Apoptosis levels were measured using the FITC-Annexin V Apoptosis Detection kit (Becton, Dickinson and Company). The FKBP51 expression plasmid was transfected into the cells in a culture flask for 48 h. Before testing, the cells were trypsinized, resuspended in 500 µl binding buffer [10 mM HEPES (pH 7.4), 140 mM NaCl, 1 mM MgCl2, 5 mM KCl and 2.5 mM CaCl2] containing 5 µl FITC-conjugated Annexin V and 5 µl propidium iodide (PI), and incubated at room temperature in the dark for 10 min. A total of 1×105 cells were harvested and analyzed using the BD FACSCalibur™ flow cytometer (Becton, Dickinson and Company). Following PI excitation with an argon ion laser at a wavelength of 488 nm and acceptance through a filter at a wavelength of 630 nm, 1×104 cells were collected using the forward scatter/side scatter scatterplot method to exclude mutually adherent cells and cell debris. The percentage of cells in each phase of cell cycle was presented on the PI fluorescence histogram.

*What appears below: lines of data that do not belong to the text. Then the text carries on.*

(** * The authenticated API client and its error classifier

    A shallow embedding of the mobile application's API client
    ([services/api.ts]), of the error classifier
    ([mobile/src/utils/errorHandler.ts]) and of the React Query client
    configuration ([App.tsx] of the mobile and of the web application),
    with the properties of the transport, refresh and retry contract that
    hold of them.

    Conventions of the embedding.
    - A JavaScript [number] holding an HTTP status or a counter is a [Z].
    - A [Record<string, string>] (request headers, AsyncStorage, the
      string-valued fields of a JSON object) is a [gmap string string].
    - [async] code is a tree of awaited events ([Prog]); every [await] of
      the source is one node, so that the cooperative interleaving of
      several calls can be replayed one await at a time. *)

From stdpp Require Import gmap strings list pretty.
From Stdlib Require Import ZArith Ascii.

Local Open Scope string_scope.
Local Open Scope Z_scope.
Local Open Scope list_scope.

(** ** JavaScript values as the client reads them *)

Module Js.

(** [if (s)] on a string: the empty string is falsy. *)
Definition truthy_string (s : string) : bool := negb (String.eqb s "").

(** [if (x)] on a [string | null | undefined]. *)
Definition truthy (x : option string) : bool :=
  match x with
  | Some s => truthy_string s
  | None => false
  end.

(** [hay.includes(needle)]. *)
Fixpoint includes (needle hay : string) : bool :=
  String.prefix needle hay ||
  match hay with
  | EmptyString => false
  | String _ rest => includes needle rest
  end.

(** A parsed body or a payload ([any] in the source).  A number is an
    integer here: fractions and [NaN] are left out.  An object carries
    its string-valued fields, the only ones the client reads. *)
Inductive Value : Type :=
| Null
| Bool (b : bool)
| Number (z : Z)
| Str (s : string)
| Array
| Object (fields : gmap string string).

(** [data ? a : b]. *)
Definition truthy_value (v : Value) : bool :=
  match v with
  | Null => false
  | Bool b => b
  | Number z => negb (z =? 0)
  | Str s => truthy_string s
  | Array | Object _ => true
  end.

(** [a || b] on strings. *)
Definition or_else (a : option string) (b : string) : string :=
  match a with
  | Some s => if truthy_string s then s else b
  | None => b
  end.

End Js.

Import Js.

(** ** Thrown values *)

(** The [ApiError] of [services/api.ts]. *)
Record ApiError : Type := mkApiError {
  message : string;
  status : Z;
  code : option string;
}.

(** What can be thrown: the client's own [ApiError] object literal, or a
    JavaScript [Error] (TypeError, SyntaxError, a rejected storage
    call) with its name and message. *)
Inductive Thrown : Type :=
| ThrownApiError (error : ApiError)
| ThrownError (name msg : string).

(** [error.status] on a thrown value ([undefined] on an [Error]). *)
Definition status_of (t : Thrown) : option Z :=
  match t with
  | ThrownApiError e => Some (status e)
  | ThrownError _ _ => None
  end.

(** [error.message]. *)
Definition message_of (t : Thrown) : string :=
  match t with
  | ThrownApiError e => message e
  | ThrownError _ m => m
  end.

(** [data.name]: a [TypeError] on [null], [undefined] on a primitive or
    an array, the field on an object. *)
Definition prop (v : Value) (name : string) : Thrown + option string :=
  match v with
  | Null =>
      inl (ThrownError "TypeError"
             ("Cannot read property '" +:+ name +:+ "' of null"))
  | Object fields => inr (fields !! name)
  | _ => inr None
  end.

(** ** The error classifier ([errorHandler.ts]) *)

Inductive ErrorType : Type := NETWORK | AUTH | VALIDATION | SERVER | UNKNOWN.

#[global] Instance ErrorType_eq_dec : EqDecision ErrorType.
Proof. solve_decision. Defined.

Record AppError : Type := mkAppError {
  type : ErrorType;
  app_message : string;
  app_code : option string;
  originalError : option Thrown;
  timestamp : Z;
}.

Module ErrorHandler.

(** [handleApiError]; [now] is the value of [new Date()].  The [switch]
    compares [error.status] with each [case] in turn. *)
Definition handleApiError (now : Z) (error : ApiError) : AppError :=
  let '(ty, msg) :=
    if status error =? 400 then
      (VALIDATION,
       or_else (Some (message error))
         "Invalid request. Please check your input.")
    else if status error =? 401 then
      (AUTH, "Session expired. Please log in again.")
    else if status error =? 403 then
      (AUTH, "Access denied. You don't have permission for this action.")
    else if status error =? 404 then
      (SERVER, "The requested resource was not found.")
    else if status error =? 429 then
      (SERVER, "Too many requests. Please try again later.")
    else if status error =? 500 then
      (SERVER, "Server error. Please try again later.")
    else if 500 <=? status error then
      (SERVER, "Server error. Please try again later.")
    else
      (UNKNOWN,
       or_else (Some (message error)) "An unexpected error occurred.") in
  {| type := ty;
     app_message := msg;
     app_code := code error;
     originalError := Some (ThrownApiError error);
     timestamp := now |}.

Definition handleNetworkError (now : Z) (error : Thrown) : AppError :=
  {| type := NETWORK;
     app_message := "Network error. Please check your internet connection.";
     app_code := None;
     originalError := Some error;
     timestamp := now |}.

Definition handleGenericError (now : Z) (error : Thrown) : AppError :=
  {| type := UNKNOWN;
     app_message :=
       or_else (Some (message_of error)) "An unexpected error occurred.";
     app_code := None;
     originalError := Some error;
     timestamp := now |}.

(** [isNetworkError] on a thrown value, which has no [type] field. *)
Definition isNetworkError (error : Thrown) : bool :=
  includes "Network" (message_of error) ||
  includes "timeout" (message_of error) ||
  includes "connection" (message_of error).

(** [isAuthError] on a thrown value. *)
Definition isAuthError (error : Thrown) : bool :=
  match status_of error with
  | Some s => (s =? 401) || (s =? 403)
  | None => false
  end.

(** [shouldRetry(error, retryCount)]; [undefined >= 500] is false. *)
Definition shouldRetry (error : AppError) (retryCount : Z) : bool :=
  let maxRetries := 3 in
  if maxRetries <=? retryCount then false
  else
    match type error with
    | NETWORK => true
    | SERVER =>
        match originalError error ≫= status_of with
        | Some s => 500 <=? s
        | None => false
        end
    | _ => false
    end.

(** The [handleError] of [useErrorHandler], without its logging and its
    toast.  [if (error.status)] is false when the thrown value has no
    status ([undefined]) and when the status is [0]. *)
Definition handleError (now : Z) (error : Thrown) : AppError :=
  match error with
  | ThrownApiError e =>
      if negb (status e =? 0) then handleApiError now e
      else if isNetworkError error then handleNetworkError now error
      else handleGenericError now error
  | ThrownError _ _ =>
      if isNetworkError error then handleNetworkError now error
      else handleGenericError now error
  end.

End ErrorHandler.

Import ErrorHandler.

(** ** Requests, responses and the awaited events *)

(** The body handed to [fetch]: [JSON.stringify(value)] or a [FormData]. *)
Inductive Body : Type :=
| JSON_stringify (value : Value)
| FormData (form : string).

Record Request : Type := mkRequest {
  url : string;
  method : string;
  headers : gmap string string;
  body : option Body;
}.

(** A [Response] as the client reads it: the status, the [content-type]
    header, the body as text and what [JSON.parse] makes of that text
    (the message of its [SyntaxError], or the value). *)
Record Response : Type := mkResponse {
  resp_status : Z;
  content_type : option string;
  body_text : string;
  body_json : string + Value;
}.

Cell Counting Kit-8 (CCK8) assay

A549 cells were seeded into a 96-well plate at a density of 5×103/well and cultured in 5% CO2 atmosphere at 37°C. Cisplatin (Selleck Chemicals, Inc.) was dissolved in dimethyl sulfoxide (Sigma-Aldrich; Merck KGaA). The cells were cultured for 16 h before transfection with pCMV-tag2B-FKBP51, followed by treatment with cisplatin (20 µM) for 24 h. Finally, CCK8 (MedChemExpress) was added to the plate in the vehicle group. The CCK8 assay was performed according to the manufacturer's guidelines after 4 h of incubation.

Statistical analysis

SPSS 19.0 software (IBM Corp.) was used for statistical analysis. Results of IHC and clinical correlations were evaluated using the χ2 test. Data are expressed as the mean ± SD. Student's t-test was used to evaluate the differences between the two groups, with P<0.05 considered to indicate a statistically significant difference.

Results

FKBP51 and p53 expression are downregulated in human lung carcinoma

A total of 15 paired primary lung carcinoma tissue samples were collected to investigate the role of FKBP51 in lung carcinoma development and IHC was performed to examine the association between FKBP51 expression and lung cancer development. FKBP51 expression in lung cancer tissue samples was significantly lower compared with that in adjacent tissues (Fig. 1A). Western blotting revealed that FKBP51 and p53 levels were decreased in lung carcinoma tissues compared with adjacent tissues (Fig. 1B).
Figure 1.

FKBP51 and p53 expression is downregulated in lung cancer. FKBP51 expression was determined using immunohistochemistry and p53 expression was assessed using western blotting. (A) Immunohistochemical staining of FKBP51 in the adjacent and lung carcinoma (×200 and ×400 magnification). Representative IHC images of 15 lung carcinoma samples collected from Hunan Tumor Hospital. Scale bar, 20 µm for ×200 images, 10 µm for ×400 images. (B) FKBP51 expression in lung cancer tissues and adjacent tissues. (C) Left panel: Western blots of FKBP51 and p53 protein. β-actin was used as the loading control. Right panel: Quantitative map of protein expression levels. Data were derived from three independent experiments. *P<0.05, ***P<0.001. FKBP52, FK506-binding protein 51.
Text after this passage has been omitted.